BOGOR (Arrahmah.com) – Pengajaran di pondok-pondok pesantren tidak mengajari santrinya merakit bom atau pun aksi terorisme, demikian yang diungkapkan Tokoh Nahdlatul Ulama, KH Hasyim Muzadi.
“Pesantren merupakan institusi Islam yang selalu mengajarkan kedamaian. Dalam sejarahnya, pesantren tidak pernah mengajarkan kekerasan. Apalagi sampai mengajari santri merakit bom,” kata Hasyim Muzadi di Bogor, Jawa Barat, Kamis (28/7/2011).
Pernyataan Hasyim Muzadi tersebut disampaikan dalam “stadium general” dengan tema “Peran Islam Moderat Bagi Ketahanan Bangsa dan NKRI.”
Kegiatan tersebut dihelat secara bersama oleh Pengurus Cabang Nahdlatul Ulama Kota Bogor, Pesantren Al-Ghazaly, dan Pemkot Bogor, yang dipusatkan di kompleks Al-Ghazaly, Kotaparis, Kota Bogor.
Hasyim mengungkapkan bahwa pesantren berdiri dan berkembang seiring dengan masuk dan berkembangnya Islam di Indonesia. Sejak berdiri, sekitar enam abad silam, tidak pernah mengajarkan apalagi melakukan kekerasan.
“Pesantren tidak pernah melakukan perlawanan apalagi tindak kekerasan. Kecuali pada zaman penjajahan, pesantren terlibat dalam gerakan mengusir penjajah. Sedangkan pada era sebelumnya dan sesudahnya, pesantren tidak pernah terlibat kekerasan fisik,” kata Hasyim Muzadi.

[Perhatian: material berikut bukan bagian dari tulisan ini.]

(* ===== verification/SectionMergeCorrect.v ===== *)
(** The merged image is a layout of the sections of the objects: aligned, one
    behind the other, with their bytes, and nothing else. *)
From S2P Require Import Prelude LinkObjects LinkObjectsCorrect SectionMerge.
#[local] Open Scope Z_scope.

Module SectionMergeCorrect.
Import LinkObjects LinkObjectsCorrect SectionMerge.

(** * What is asked of an object *)

Definition section_ok (s : LinkSection) : Prop :=
  in_u 64 (s_alignment s) /\ in_u 64 (s_virtual_size s) /\ 0 <= s_size_of_raw_data s <= Z.of_nat (length (s_raw_data s)) /\
  s_size_of_raw_data s < 2 ^ 64.
Definition symbol_ok (y : LinkSymbol) : Prop := in_u 64 (y_value y) /\ in_u 64 (y_aux_section_length y).
(** A section may be nameless, but not when symbols record lengths by name. *)
Definition named (o : LinkObject) : Prop :=
  Forall (fun s => s_name s <> None) (o_sections o) \/ Forall (fun y => y_aux_section_length y = 0) (o_symbols o).
Definition object_ok (o : LinkObject) : Prop := Forall section_ok (o_sections o) /\ Forall symbol_ok (o_symbols o) /\ named o.

Definition est (o : LinkObject) (i : nat) : Z := match link_estimate_section_size o i with Ret n => n | _ => 0 end.

Lemma recorded_length_ok name i ys : name <> None \/ Forall (fun y => y_aux_section_length y = 0) ys -> Forall symbol_ok ys ->
  exists r, recorded_length name i ys = Ret r /\ (forall n, r = Some n -> in_u 64 n).
Proof.
  intros Hn Hys. revert Hn. induction Hys as [|y ys [_ Hy] _ IH]; intros Hn; cbn [recorded_length]; [by exists None|].
  assert (name <> None \/ Forall (fun y => y_aux_section_length y = 0) ys) as Hn' by (destruct Hn as [Hn|[_ Hn]%Forall_cons]; auto).
  destruct (_ || _ || _) eqn:Eb; [by apply IH|]. destruct (_ || negb _); [by apply IH|]. rewrite bool_decide_eq_false_2.
  2:{ destruct Hn as [Hn|[Hz _]%Forall_cons]; [done|]. rewrite Hz in Eb. by destruct (y_is_auxiliary y). }
  destruct (negb _); [by apply IH|]. eexists. split; [done|]. by intros n [= <-].
Qed.

Lemma size_of_symbols_ok i ys : Forall symbol_ok ys -> forall size b, in_u 64 size -> in_u 64 (fst (size_of_symbols i ys size b)).
Proof.
  induction 1 as [|y ys [Hy _] _ IH]; intros size b Hs; cbn [size_of_symbols]; [done|]. destruct (_ || _); [by apply IH|].
  apply IH. destruct (_ >? _); [|done]. by apply wrapu_bound.
Qed.

Lemma est_ok o i : object_ok o -> link_estimate_section_size o i = Ret (est o i) /\ in_u 64 (est o i).
Proof.
  intros (Hss & Hys & Hnamed). unfold est. assert (exists n, link_estimate_section_size o i = Ret n /\ in_u 64 n) as (n & E & Hn); [|by rewrite E].
  unfold link_estimate_section_size. destruct (o_sections o !! i) as [s|] eqn:Es; [|by exists 0].
  destruct (Forall_lookup_1 _ _ _ _ Hss Es) as (_ & H3 & H4 & H5).
  assert (s_name s <> None \/ Forall (fun y => y_aux_section_length y = 0) (o_symbols o)) as H1.
  { destruct Hnamed as [Hnamed|]; [|by right]. left. exact (Forall_lookup_1 _ _ _ _ Hnamed Es). }
  destruct (recorded_length_ok (s_name s) (Z.of_nat i) (o_symbols o) H1 Hys) as (r & Er & Hr). rewrite Er. cbn [obind].
  destruct r as [n|]; [exists n; split; [done|by apply Hr]|].
  assert (in_u 64 (if s_virtual_size s >? s_size_of_raw_data s then s_virtual_size s else s_size_of_raw_data s)) as Hsz.
  { destruct (_ >? _); [done|]. unfold in_u. lia. }
  destruct (negb _); [by eexists|]. pose proof (size_of_symbols_ok (Z.of_nat i) _ Hys _ false Hsz) as H.
  destruct (size_of_symbols _ _ _ _) as [size saw]. eexists. split; [done|]. by destruct (_ && _).
Qed.

Lemma link_section_alignment_pos s fb : 1 <= link_section_alignment s fb.
Proof.
  unfold link_section_alignment, link_default_section_alignment. destruct (Z.gtb_spec (s_alignment s) 1); [lia|].
  destruct (Z.gtb_spec fb 1); [lia|]. by destruct (s_kind s).
Qed.

(** * Layouts *)

(** A section and where it was put. *)
Record piece := mkPiece { pc_object : nat; pc_section : nat; pc_source : LinkSection; pc_place : placement }.

Definition has_data (s : LinkSection) : bool := negb (bool_decide (s_kind s = LINK_SECTION_KIND_BSS)) && negb (s_size_of_raw_data s =? 0).

(** The bytes it has in the file, and those it takes in the image. *)
Definition pc_bytes (pc : piece) : list Z := if has_data (pc_source pc) then take (Z.to_nat (s_size_of_raw_data (pc_source pc))) (s_raw_data (pc_source pc)) else [].
Definition pc_start (pc : piece) : Z := p_offset (pc_place pc).
Definition pc_extent (pc : piece) : Z := if has_data (pc_source pc) then s_size_of_raw_data (pc_source pc) else p_size (pc_place pc).

Definition contribution (pc : piece) : LinkedSectionContribution :=
  mkContribution (pc_object pc) (pc_section pc) (pc_start pc) (p_size (pc_place pc)) (p_alignment (pc_place pc)).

Menurut Hasyim, pesantren telah menjadi ciri khas budaya Islam Nusantara. Pesantren mewarisi cara-cara berdakwah yang dicontohkan para Wali Songo, dalam menyebarkan Islam di Indonesia.
“Pesantren pewaris perjuangan Wali Songo dalam menyebarkan Islam secara damai. Pesantren tidak mengenal kekerasan, terorisme, apalagi perakitan bom,” ujar Hasyim.

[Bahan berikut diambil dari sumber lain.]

(* ===== verification/SectionGc.v ===== *)
(** Dropping the sections that nothing needs: src/src/linker/symbol_resolve.c,
    lines 324 to 625.

    The sections that cannot be dropped, and the one of the entry symbol, are
    marked; so is what the relocations of a marked section refer to, in the
    object itself or, for an undefined symbol, through a table of the external
    definitions.  What stays unmarked is dropped. *)
From S2P Require Import Prelude Probe LinkObjects.
#[local] Open Scope Z_scope.

Module SectionGc.
Import LinkObjects.

Record GcDefinition := mkDefinition { d_name : cstring; d_object_index : nat; d_section_index : nat; d_is_runtime_default : bool }.

(** Names with a '$', or with a '.' first and another one behind it. *)
Definition link_section_is_granular (name : option cstring) : bool :=
  match name with
  | None => false
  | Some n => bool_decide (36 ∈ n) || match n with c :: n => (c =? 46) && bool_decide (46 ∈ n) | [] => false end
  end.

Definition link_section_is_gc_eligible (s : LinkSection) : bool :=
  link_section_is_granular (s_name s) &&
  match s_kind s with LINK_SECTION_KIND_TEXT | LINK_SECTION_KIND_RDATA | LINK_SECTION_KIND_DATA | LINK_SECTION_KIND_BSS => true | _ => false end.

(** * The table of external definitions *)

Fixpoint gc_hash_loop (hash : Z) (name : cstring) : Z :=
  match name with [] => hash | c :: name => gc_hash_loop (u64 (Z.lxor hash c * 1099511628211)) name end.
Definition gc_hash_name (name : cstring) : Z := gc_hash_loop 1469598103934665603 name.

(** The slot where the probe for a name ends: that of its definition, or an
    empty one. *)
Fixpoint gc_probe (fuel : nat) (table : list (option GcDefinition)) (mask : nat) (name : cstring) (slot : nat) : outcome (nat * option GcDefinition) :=
  match fuel with
  | O => NoFuel
  | S fuel =>
      match table !! slot with
      | None => Undef
      | Some None => Ret (slot, None)
      | Some (Some d) => if bool_decide (d_name d = name) then Ret (slot, Some d) else gc_probe fuel table mask name (Probe.next_slot slot mask)
      end
  end.

(** The bucket count is the length of the table. *)
Definition gc_probe_name (table : list (option GcDefinition)) (name : cstring) : outcome (nat * option GcDefinition) :=
  gc_probe (S (length table)) table (length table - 1) name (Probe.slot_of (gc_hash_name name) (length table - 1)).

Definition gc_find_definition (table : list (option GcDefinition)) (name : cstring) : outcome (option GcDefinition) :=
  let! (_, d) := gc_probe_name table name in Ret d.

(** [None] for a second definition of a name. *)
Definition gc_insert_definition (table : list (option GcDefinition)) (d : GcDefinition) : outcome (option (list (option GcDefinition))) :=
  let! (slot, found) := gc_probe_name table (d_name d) in
  match found with
  | Some e =>
      if eqb (d_is_runtime_default e) (d_is_runtime_default d) then Ret None
      else if d_is_runtime_default e && negb (d_is_runtime_default d) then Ret (Some (<[slot := Some d]> table))
      else Ret (Some table)
  | None => Ret (Some (<[slot := Some d]> table))
  end.

(** The external definitions of an object. *)
Definition gc_definition (object_index section_count : nat) (is_runtime_default : bool) (y : LinkSymbol) : option GcDefinition :=
  if y_is_auxiliary y then None
  else match y_name y with
       | None => None
       | Some name =>
           if negb (y_is_external y) || (y_section_index y <? 0) || (Z.of_nat section_count <=? y_section_index y) then None
           else Some (mkDefinition name object_index (Z.to_nat (y_section_index y)) is_runtime_default)
       end.

Fixpoint gc_define (object_index section_count : nat) (is_runtime_default : bool) (ys : list LinkSymbol) (table : list (option GcDefinition)) :
  outcome (option (list (option GcDefinition))) :=
  match ys with
  | [] => Ret (Some table)
  | y :: ys =>
      match gc_definition object_index section_count is_runtime_default y with
      | None => gc_define object_index section_count is_runtime_default ys table
      | Some d =>
          let! table := gc_insert_definition table d in
          match table with None => Ret None | Some table => gc_define object_index section_count is_runtime_default ys table end
      end
  end.

Definition with_referenced (l : list bool) (input : LinkedInputObject) : LinkedInputObject :=
  mkInput (i_object input) (i_section_merged_indices input) (i_section_merged_offsets input) (i_section_merged_sizes input) (i_section_alignments input)
    (i_symbols input) (i_is_runtime_default input) (i_section_gc_dead input) (Some l).
Definition with_dead (l : list bool) (input : LinkedInputObject) : LinkedInputObject :=
  mkInput (i_object input) (i_section_merged_indices input) (i_section_merged_offsets input) (i_section_merged_sizes input) (i_section_alignments input)
    (i_symbols input) (i_is_runtime_default input) (Some l) (i_symbol_gc_referenced input).

(** An array of flags, one at least. *)
Definition flags (n : nat) : list bool := replicate (if (n =? 0)%nat then 1 else n) false.

(** The objects from the one at [object_index] on: the marks of their sections,
    and the objects with their marks of symbols. *)
Fixpoint gc_prepare (inputs : list LinkedInputObject) (object_index : nat) (table : list (option GcDefinition)) (h : heap) :
  outcome (option (list (list bool) * list LinkedInputObject * list (option GcDefinition)) * heap) :=
  match inputs with
  | [] => Ret (Some ([], [], table), h)
  | input :: inputs =>
      let! (one, h) :=
        match i_object input with
        | None => Ret (Some ([], input, table), h)
        | Some o =>
            let (a, h) := alloc h in
            let (b, h) := alloc h in
            if negb (a && b) then Ret (None, h)
            else
              let! table := gc_define object_index (length (o_sections o)) (i_is_runtime_default input) (o_symbols o) table in
              Ret (match table with
                   | None => None
                   | Some table => Some (flags (length (o_sections o)), with_referenced (flags (length (o_symbols o))) input, table)
                   end, h)
        end in
      match one with
      | None => Ret (None, h)
      | Some (row, input, table) =>
          let! (rest, h) := gc_prepare inputs (S object_index) table h in
          Ret (match rest with None => None | Some (live, inputs, table) => Some (row :: live, input :: inputs, table) end, h)
      end
  end.

(** * Marking *)

(** [live] and [worklist]. *)
Record marks := mkMarks { live : list (list bool); worklist : list (nat * nat) }.

(** [total_sections] items fit in the work list. *)
Definition gc_mark (total_sections : nat) (s : marks) (object_index section_index : nat) : outcome marks :=
  let! row := get (live s) (Z.of_nat object_index) in
  let! b := get row (Z.of_nat section_index) in
  if b : bool then Ret s
  else
    let! row := put row (Z.of_nat section_index) true in
    let! l := put (live s) (Z.of_nat object_index) row in
    if (total_sections <=? length (worklist s))%nat then Undef else Ret (mkMarks l (worklist s ++ [(object_index, section_index)])).

(** The sections of an object that are kept in any case. *)
Fixpoint gc_mark_roots (total_sections object_index : nat) (ss : list LinkSection) (i : nat) (s : marks) : outcome marks :=
  match ss with
  | [] => Ret s
  | x :: ss =>
      let! s :=
        if bool_decide (s_kind x = LINK_SECTION_KIND_UNKNOWN) || link_section_is_gc_eligible x then Ret s
        else gc_mark total_sections s object_index i in
      gc_mark_roots total_sections object_index ss (S i) s
  end.

Fixpoint gc_mark_all_roots (total_sections : nat) (inputs : list LinkedInputObject) (object_index : nat) (s : marks) : outcome marks :=
  match inputs with
  | [] => Ret s
  | input :: inputs =>
      let! s := gc_mark_roots total_sections object_index (input_sections input) 0 s in
      gc_mark_all_roots total_sections inputs (S object_index) s
  end.

Definition gc_mark_definition (total_sections : nat) (table : list (option GcDefinition)) (name : cstring) (s : marks) : outcome marks :=
  let! d := gc_find_definition table name in
  match d with None => Ret s | Some d => gc_mark total_sections s (d_object_index d) (d_section_index d) end.

(** The relocations of a marked section: the marks after them, and those of
    the symbols of the object. *)
Fixpoint gc_follow (total_sections : nat) (table : list (option GcDefinition)) (o : LinkObject) (object_index : nat) (rels : list LinkReloc)
  (referenced : list bool) (s : marks) : outcome (list bool * marks) :=
  match rels with
  | [] => Ret (referenced, s)
  | rel :: rels =>
      if Z.of_nat (length (o_symbols o)) <=? r_symbol_index rel then gc_follow total_sections table o object_index rels referenced s
      else
        let! referenced := put referenced (r_symbol_index rel) true in
        let! y := get (o_symbols o) (r_symbol_index rel) in
        let! s :=
          if y_is_auxiliary y then Ret s
          else if (0 <=? y_section_index y) && (y_section_index y <? Z.of_nat (length (o_sections o))) then
            gc_mark total_sections s object_index (Z.to_nat (y_section_index y))
          else if y_section_index y =? LINK_SECTION_INDEX_UNDEFINED then
            match y_name y with None => Ret s | Some name => gc_mark_definition total_sections table name s end
          else Ret s in
        gc_follow total_sections table o object_index rels referenced s
  end.

(** The work list from the item at [processed] on. *)
Fixpoint gc_process (fuel total_sections : nat) (table : list (option GcDefinition)) (inputs : list LinkedInputObject) (processed : nat) (s : marks) :
  outcome (list LinkedInputObject * marks) :=
  match fuel with
  | O => NoFuel
  | S fuel =>
      match worklist s !! processed with
      | None => Ret (inputs, s)
      | Some (object_index, section_index) =>
          let! input := get inputs (Z.of_nat object_index) in
          match i_object input, i_symbol_gc_referenced input with
          | Some o, Some referenced =>
              let! x := get (o_sections o) (Z.of_nat section_index) in
              let! (referenced, s) := gc_follow total_sections table o object_index (s_relocations x) referenced s in
              gc_process fuel total_sections table (<[object_index := with_referenced referenced input]> inputs) (S processed) s
          | _, _ => Undef
          end
      end
  end.

(** * Collecting *)

(** The flags of an array, those of [b] first. *)
Fixpoint dead_flags (row : list bool) (ss : list LinkSection) (i : nat) (dead : list bool) : outcome (list bool) :=
  match ss with
  | [] => Ret dead
  | x :: ss =>
      let! b := get row (Z.of_nat i) in
      let! dead := if negb b && link_section_is_gc_eligible x then put dead (Z.of_nat i) true else Ret dead in
      dead_flags row ss (S i) dead
  end.

Fixpoint gc_sweep (rows : list (list bool)) (inputs : list LinkedInputObject) (object_index : nat) (h : heap) : outcome (option (list LinkedInputObject) * heap) :=
  match inputs with
  | [] => Ret (Some [], h)
  | input :: inputs =>
      let! (one, h) :=
        match i_object input with
        | None => Ret (Some input, h)
        | Some o =>
            let (ok, h) := alloc h in
            if negb ok then Ret (None, h)
            else
              let! row := get rows (Z.of_nat object_index) in
              let! dead := dead_flags row (o_sections o) 0 (flags (length (o_sections o))) in
              Ret (Some (with_dead dead input), h)
        end in
      match one with
      | None => Ret (None, h)
      | Some input =>
          let! (rest, h) := gc_sweep rows inputs (S object_index) h in
          Ret (match rest with None => None | Some inputs => Some (input :: inputs) end, h)
      end
  end.

Definition input_symbols (input : LinkedInputObject) : list LinkSymbol := match i_object input with Some o => o_symbols o | None => [] end.

Definition total (f : LinkedInputObject -> nat) (inputs : list LinkedInputObject) : nat := foldr (fun input n => (f input + n)%nat) 0%nat inputs.

Definition is_empty (name : cstring) : bool := match name with [] => true | _ => false end.

(** [None] is a failure.  The report to the standard error stream is left
    out. *)
Definition link_resolution_gc_sections (r : LinkResolution) (entry_symbol_name : option cstring) (h : heap) : outcome (option LinkResolution * heap) :=
  let total_sections := total (fun input => length (input_sections input)) (objects r) in
  let definition_count := total (fun input => length (input_symbols input)) (objects r) in
  if (total_sections =? 0)%nat then Ret (Some r, h)
  else
    let! bucket_count := grown 64 64 (u64 (Z.of_nat definition_count * 2)) in
    let (a, h) := alloc h in
    let (b, h) := alloc h in
    let (c, h) := alloc h in
    if negb (a && b && c) then Ret (None, h)
    else
      let! (prepared, h) := gc_prepare (objects r) 0 (replicate (Z.to_nat bucket_count) None) h in
      match prepared with
      | None => Ret (None, h)
      | Some (live, inputs, table) =>
          let! s := gc_mark_all_roots total_sections inputs 0 (mkMarks live []) in
          let! s := match entry_symbol_name with
                    | Some name => if is_empty name then Ret s else gc_mark_definition total_sections table name s
                    | None => Ret s
                    end in
          let! (inputs, s) := gc_process (S total_sections) total_sections table inputs 0 s in
          let! (swept, h) := gc_sweep (SectionGc.live s) inputs 0 h in
          Ret (match swept with None => None | Some inputs => Some (with_objects inputs r) end, h)
      end.
End SectionGc.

Terkait hal tersebut Hasyim mengaku kaget dan heran dengan fenomena dalam beberapa tahun terakhir, dimana sejumlah pesantren terlibat aksi terorisme dan kekerasan.
“Baru tahun-tahun sekarang ini ada pesantren yang terlibat aksi terorisme, ada pesantren yang merakit bom dan menyerang aparat kepolisian dengan celurit. Dulu, fenomena ini tidak pernah ada,” papar Hasyim.
Hasyim mengklaim adanya fenomena beberapa pesantren yang terlibat dalam aksi atau jaringan “terorisme”, tetapi ia menolak jika digeneralisasikan bahwa semua pesantren pun demikian.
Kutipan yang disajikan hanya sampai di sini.